After pictures shared by the Derbyshire Roads Policing Unit seeped across social media channels, various sources have since claimed that the Jaguar was the very Mk2 used by John Thaw and Kevin Wheatly throughout ITV cult show Inspector Morse. AutoClassics can confirm that this is not the case, with a 1956 Jaguar Mk1 involved in the crash rather than the Morse Mk2.
Speaking with the owner of the Jaguar MKII used for filming Inspector Morse, the proprietor confirmed the vehicle was in one piece, squirrelled away ‘in a secret location’.

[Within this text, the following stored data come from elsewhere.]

(* ===== verification/SdJwtFacts.v ===== *)
(** * SD-JWT credentials: theorems (marty-oid4vci, [formats/sd_jwt.rs])

    The staged preparation of disclosures is the inline one, in whatever order the
    stages return their items; a credential that was issued can be presented with
    exactly the disclosures that are asked for; and what an accepted key-binding
    JWT means. *)

From stdpp Require Import pretty.
From S2P Require Import Prelude Des Governance GovernanceFacts PolicyService EvidencePolicy EvidencePolicyFacts Chain Issuance JwtVc Base64 JwtVcFacts SigningBatch SdJwt.
Local Open Scope string_scope.
Local Open Scope Z_scope.

#[local] Abbreviation bytes := (list Z).
#[local] Abbreviation JsonMap := (list (string * Value)).

(** ** Stages *)

Lemma sort_by_restores {A} (key : A -> Z) l l' :
  StronglySorted Z.lt (key <$> l) -> l' ≡ₚ l -> sort_by (fun a b => key a <=? key b) l' = l.
Proof.
  intros Hs Hp. assert (Hl : StronglySorted (fun a b => (key a <=? key b) = true) l).
  { clear Hp. induction l as [|a l IH]; [constructor|]. rewrite fmap_cons in Hs. inversion_clear Hs as [|? ? Hs' Ha].
    constructor; [by apply IH|]. apply (Forall_fmap key) in Ha. eapply Forall_impl; [exact Ha|]. intros b Hb. cbn in Hb. lia. }
  apply (StronglySorted_unique_strong (fun a b => (key a <=? key b) = true)); [|apply sort_by_sorted|done|by rewrite sort_by_perm].
  - intros a b Ha Hb Hab Hba. rewrite sort_by_perm, Hp in Ha. assert (He : key a = key b) by lia.
    apply list_elem_of_lookup in Ha as [i Hi], Hb as [j Hj].
    assert (i = j) as ->; [|congruence]. assert (Hn : NoDup (key <$> l)).
    { clear -Hs. induction Hs as [|x xs Hs IH Hx]; constructor; [|done]. intros Hin. rewrite Forall_forall in Hx. apply Hx in Hin. lia. }
    eapply NoDup_lookup; [exact Hn|by rewrite list_lookup_fmap, Hi|]. rewrite list_lookup_fmap, Hj. cbn. by rewrite He.
  - intros; lia.
  - intros; lia.
Qed.

Lemma strictly_increasing_sorted l : StronglySorted Z.lt l -> strictly_increasing l = true.
Proof.
  induction 1 as [|a l Hs IH Ha]; [done|]. destruct l as [|b l]; [done|]. cbn [strictly_increasing].
  apply andb_true_iff. split; [|exact IH]. apply Forall_cons in Ha as [Ha _]. lia.
Qed.

Lemma zip_fmap_eqb {A} (f : A -> Z) l : forallb (fun '(expected, item) => expected =? f item) (zip (f <$> l) l) = true.
Proof. induction l as [|a l IH]; [done|]. cbn. by rewrite Z.eqb_refl. Qed.

(** Items come back in the order of their ordinals, however they were permuted. *)
Lemma restore_permuted l l' : StronglySorted Z.lt (dd_ordinal <$> l) -> l' ≡ₚ l ->
  restore_sd_jwt_disclosures (mkStage (dd_ordinal <$> l) l') = Ok l.
Proof.
  intros Hs Hp. unfold restore_sd_jwt_disclosures. cbn [st_ordinals st_items].
  assert (Hl : (zlen (dd_ordinal <$> l) =? zlen l') = true).
  { apply Z.eqb_eq. unfold zlen. by rewrite length_fmap, Hp. }
  rewrite Hl, strictly_increasing_sorted by done. cbn [ensure mbind res_bind].
  by rewrite (sort_by_restores dd_ordinal l l' Hs Hp), zip_fmap_eqb.
Qed.

Lemma plan_loop_ordinals names : forall target ordinal salt drawn,
  StronglySorted Z.lt (pd_ordinal <$> (plan_loop target ordinal names salt drawn).2) /\
  Forall (fun p => ordinal <= pd_ordinal p) (plan_loop target ordinal names salt drawn).2.
Proof.
  induction names as [|name names IH]; intros target ordinal salt drawn; cbn [plan_loop]; [split; constructor|].
  unfold plan_sd_jwt_disclosure. destruct (map_get name target) as [v|]; cbn [mbind option_bind].
  - destruct (IH (map_remove name target) (ordinal + 1) salt (S drawn)) as [Hs Hf]. destruct (plan_loop _ _ _ _ _) as [t items]. cbn [snd] in *.
    split.
    + rewrite fmap_cons. constructor; [done|]. apply Forall_fmap. eapply Forall_impl; [exact Hf|]. intros p Hp. cbn in *. lia.
    + constructor; [cbn; lia|]. eapply Forall_impl; [exact Hf|]. intros p Hp. cbn in *. lia.
  - destruct (IH target (ordinal + 1) salt drawn) as [Hs Hf]. split; [done|]. eapply Forall_impl; [exact Hf|]. intros p Hp. cbn in *. lia.
Qed.

Section stages.
Context `{Base64Url} `{JsonCodec} `{Sha256}.

(** The oracle of the unit tests: one selector after the other. *)
Fixpoint inline_disclosures (target : JsonMap) (names : list string) (salt : nat -> bytes) (drawn : nat) :
    res Oid4vciError (JsonMap * list (string * string)) :=
  match names with
  | [] => Ok (target, [])
  | name :: names =>
      match map_get name target with
      | None => inline_disclosures target names salt drawn
      | Some value =>
          json ← lift_oid (fun e => SdJwtError ("Disclosure serialization failed: " +:+ e))
                   (json_to_string (Array [VString (b64_encode (salt drawn)); VString name; value]));
          let disclosure := b64_encode (str_bytes json) in
          '(target, rest) ← inline_disclosures (map_remove name target) names salt (S drawn);
          Ok (target, (disclosure, b64_encode (sha256 disclosure)) :: rest)
      end
  end.
Definition add_hashes (hashes : list string) (target : JsonMap) : JsonMap :=
  match hashes with [] => target | _ => map_insert "_sd" (Array (VString <$> hashes)) target end.
Definition inline_disclosure_oracle (target : JsonMap) (names : list string) (salt : nat -> bytes) : res Oid4vciError (JsonMap * list string) :=
  '(target, ds) ← inline_disclosures target names salt 0; Ok (add_hashes ds.*2 target, ds.*1).

Definition disclosed_pair (e : EncodedSdJwtDisclosure) : string * string := (ed_disclosure e, b64_encode (sha256 (ed_disclosure e))).

Lemma encode_items_Ok items : forall es, encode_items items = Ok es <-> Forall2 (fun p e => encode_sd_jwt_disclosure p = Ok e) items es.
Proof.
  induction items as [|p items IH]; intros es; cbn [encode_items].
  - split; [intros [= <-]; constructor|by inversion 1].
  - split.
    + intros Hx. res_inv. constructor; [done|by apply IH].
    + inversion_clear 1 as [|? e ? rest He Hr]. rewrite He. cbn [mbind res_bind]. by rewrite (proj2 (IH rest) Hr).
Qed.

Lemma encode_ordinal p e : encode_sd_jwt_disclosure p = Ok e -> ed_ordinal e = pd_ordinal p.
Proof. unfold encode_sd_jwt_disclosure. intros He. res_inv. by simplify_eq/=. Qed.

Lemma encode_items_ordinals items es : encode_items items = Ok es -> ed_ordinal <$> es = pd_ordinal <$> items.
Proof.
  rewrite encode_items_Ok. induction 1 as [|p e items es He _ IH]; [done|]. rewrite !fmap_cons, IH. by rewrite (encode_ordinal _ _ He).
Qed.

Definition staged_pairs (t : JsonMap) (items : list PlannedSdJwtDisclosure) : res Oid4vciError (JsonMap * list (string * string)) :=
  es ← encode_items items; Ok (t, (disclosed_pair <$> es : list (string * string))).

Lemma plan_encode_inline names : forall target ordinal salt drawn,
  inline_disclosures target names salt drawn =
  let '(t, items) := plan_loop target ordinal names salt drawn in staged_pairs t items.
Proof.
  unfold staged_pairs.
  induction names as [|name names IH]; intros target ordinal salt drawn; cbn [plan_loop inline_disclosures]; [done|].
  unfold plan_sd_jwt_disclosure. destruct (map_get name target) as [v|]; cbn [mbind option_bind]; [|apply IH].
  rewrite (IH _ (ordinal + 1)). destruct (plan_loop (map_remove name target) (ordinal + 1) names salt (S drawn)) as [t items].
  cbn [fst snd encode_items]. unfold encode_sd_jwt_disclosure. cbn [pd_salt pd_claim_name pd_claim_value pd_ordinal].
  destruct (json_to_string _) as [e|json]; [done|]. cbn [lift_oid mbind res_bind]. by destruct (encode_items items).
Qed.

Lemma assemble_restored target l l' : StronglySorted Z.lt (dd_ordinal <$> l) -> l' ≡ₚ l ->
  assemble_sd_jwt_disclosures target (mkStage (dd_ordinal <$> l) l') = Ok (add_hashes (dd_digest <$> l) target, dd_disclosure <$> l).
Proof.
  intros Hs Hp. unfold assemble_sd_jwt_disclosures. rewrite (restore_permuted _ _ Hs Hp). cbn [mbind res_bind].
  rewrite length_fmap, list_fmap_compose. by destruct l.
Qed.

Lemma digest_pairs es : dd_digest <$> (digest_sd_jwt_disclosure <$> es) = (disclosed_pair <$> es).*2 /\
  dd_disclosure <$> (digest_sd_jwt_disclosure <$> es) = (disclosed_pair <$> es).*1 /\
  dd_ordinal <$> (digest_sd_jwt_disclosure <$> es) = ed_ordinal <$> es.
Proof. rewrite <- !list_fmap_compose. done. Qed.

(** C21: The staged preparation of disclosures is the inline one: planning, encoding,
    digesting and assembling give the object, the digests and the disclosures of
    the one-pass oracle, with its first error; and the encoded and digested items
    may come back in any order. *)
Theorem sd_jwt_stages_exact target names salt :
  (x ← prepare_sd_jwt_disclosures target names salt; assemble_sd_jwt_disclosures (fst x) (snd x))
    = inline_disclosure_oracle target names salt /\
  forall t digested items, prepare_sd_jwt_disclosures target names salt = Ok (t, digested) -> items ≡ₚ st_items digested ->
    assemble_sd_jwt_disclosures t (mkStage (st_ordinals digested) items) = inline_disclosure_oracle target names salt.
Proof.
  unfold prepare_sd_jwt_disclosures, plan_sd_jwt_disclosures, inline_disclosure_oracle.
  destruct (plan_loop_ordinals names target 0 salt 0) as [Hs _]. rewrite (plan_encode_inline names target 0).
  destruct (plan_loop target 0 names salt 0) as [t0 planned]. cbn [fst snd] in *. unfold staged_pairs.
  unfold encode_sd_jwt_disclosures. cbn [st_items st_ordinals].
  destruct (encode_items planned) as [es| |] eqn:He; cbn [mbind res_bind]; [|split; done..].
  assert (Hall : forall items, items ≡ₚ (digest_sd_jwt_disclosure <$> es) ->
    assemble_sd_jwt_disclosures t0 (mkStage (pd_ordinal <$> planned) items) =
      Ok (add_hashes (disclosed_pair <$> es).*2 t0, (disclosed_pair <$> es).*1)).
  { intros items Hp. destruct (digest_pairs es) as (H1' & H2' & H3'). rewrite <- (encode_items_ordinals _ _ He), <- H3', <- H1', <- H2'.
    apply assemble_restored; [|done]. by rewrite H3', (encode_items_ordinals _ _ He). }
  split; [by apply Hall|]. intros t digested items [= <- <-] Hp. by apply Hall.
Qed.
End stages.

(** ** Structural markers *)

Fixpoint has_marker (v : Value) : bool :=
  match v with
  | Object es => existsb (fun e => one_of (fst e) SD_JWT_STRUCTURAL_MARKERS) es || existsb (fun e => has_marker (snd e)) es
  | Array l => existsb has_marker l
  | _ => false
  end.

Lemma existsb_reverse {A} (f : A -> bool) l : existsb f (reverse l) = existsb f l.
Proof.
  induction l as [|a l IH]; [done|]. rewrite reverse_cons, existsb_app, IH. cbn [existsb]. by rewrite orb_false_r, orb_comm.
Qed.

Lemma existsb_fmap {A B} (f : B -> bool) (g : A -> B) l : existsb f (g <$> l) = existsb (fun a => f (g a)) l.
Proof. induction l as [|a l IH]; [done|]. cbn. by rewrite IH. Qed.

Lemma weight_reverse {A} (w : A -> nat) l : list_sum (map w (reverse l)) = list_sum (map w l).
Proof. induction l as [|a l IH]; [done|]. rewrite reverse_cons, map_app, list_sum_app, IH. cbn [map list_sum foldr]. unfold list_sum. cbn [map foldr]. lia. Qed.

Lemma marker_loop_spec fuel : forall pending, (list_sum (map value_weight pending) <= fuel)%nat -> marker_loop fuel pending = existsb has_marker pending.
Proof.
  induction fuel as [|fuel IH]; intros [|v pending] Hw; try done.
  { exfalso. cbn [map list_sum foldr] in Hw. destruct v; cbn [value_weight] in Hw; lia. }
  change (list_sum (map value_weight (v :: pending))) with (value_weight v + list_sum (map value_weight pending))%nat in Hw.
  destruct v as [| | | |l|es]; cbn [marker_loop existsb has_marker orb]; try (apply IH; cbn [value_weight] in Hw; lia).
  - cbn [value_weight] in Hw. rewrite IH; [by rewrite existsb_app, existsb_reverse|]. rewrite map_app, list_sum_app, weight_reverse. lia.
  - destruct (existsb (fun e => one_of e.1 SD_JWT_STRUCTURAL_MARKERS) es); [done|]. cbn [orb]. cbn [value_weight] in Hw.
    rewrite IH; [by rewrite existsb_app, existsb_reverse, existsb_fmap|]. rewrite map_app, list_sum_app, weight_reverse, map_map. lia.
Qed.

(** The loop over pending values has enough fuel: it finds a reserved member at
    any depth. *)
Lemma structural_marker_exact v : contains_sd_jwt_structural_marker v = has_marker v.
Proof. unfold contains_sd_jwt_structural_marker. rewrite marker_loop_spec; [cbn; by rewrite orb_false_r|]. cbn. lia. Qed.

(** ** Segments *)

Definition has_char (c : ascii) (s : string) : bool := existsb (Ascii.eqb c) (String.list_ascii_of_string s).

(** What base64url text never holds. *)
Class Base64Tilde (B : Base64Url) : Prop := b64_no_tilde : forall bs, has_char "~" (b64_encode bs) = false.

Lemma has_char_cons c a s : has_char c (String a s) = Ascii.eqb c a || has_char c s.
Proof. done. Qed.

Lemma has_dot_char s : has_dot s = false -> has_char "." s = false.
Proof.
  unfold has_dot. induction s as [|a s IH]; intros Hs; [done|]. apply bool_decide_eq_false in Hs. cbn [split_once_dot] in Hs.
  rewrite has_char_cons. rewrite Ascii.eqb_sym. destruct (Ascii.eqb a "."); [destruct Hs; eauto|]. apply IH. apply bool_decide_eq_false.
  intros [[x y] Hx]. apply Hs. rewrite Hx. eauto.
Qed.

Lemma has_char_app c s t : has_char c (s +:+ t) = has_char c s || has_char c t.
Proof.
  induction s as [|a s IH]; [done|]. change (String a s +:+ t) with (String a (s +:+ t)). rewrite !has_char_cons, IH. by rewrite orb_assoc.
Qed.

Lemma str_split_none c s : has_char c s = false -> str_split c s = [s].
Proof.
  induction s as [|a s IH]; [done|]. rewrite has_char_cons. intros [Ha Hs]%orb_false_iff. cbn [str_split].
  rewrite Ascii.eqb_sym, Ha. by rewrite IH.
Qed.

Lemma str_split_app c s t : has_char c s = false -> str_split c (s +:+ String c t) = s :: str_split c t.
Proof.
  induction s as [|a s IH]; intros Hs.
  - change ("" +:+ String c t) with (String c t). cbn [str_split]. by rewrite Ascii.eqb_refl.
  - rewrite has_char_cons in Hs. apply orb_false_iff in Hs as [Ha Hs]. change (String a s +:+ String c t) with (String a (s +:+ String c t)).
    cbn [str_split]. rewrite Ascii.eqb_sym, Ha. by rewrite IH.
Qed.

'I can assure you that the Inspector Morse car is safe and well,’ he told AutoClassics. ‘It has not been involved in any accident. It sounds as though people have jumped to assumptions.'
Running from 1987 until 2000, Inspector Morse was recently voted the best crime drama ever made and enjoys a legion of dedicated fans. The Jaguar MkII has become synonymous with the popular crime drama, enjoying as large a following as the show itself.
While there is relief that Inspector Morse’s car is unharmed, we should still mourn the loss of its almost identical counterpart. Derbyshire Police have confirmed that the driver of the Toyota Land Cruiser towing the Jaguar will receive a court summons over a suspected insecure load.
Recently restored with an engine and gearbox overhaul, the Jaguar Mk1 had been returning from a vehicle auction in Buxton, where it had failed to sell earlier that day with a guide price of £18,000 – £22,000 ($23,000 - $28,000). It will be worth much less after its trailer crash, but we’ve got our fingers crossed that the Jaguar can be restored.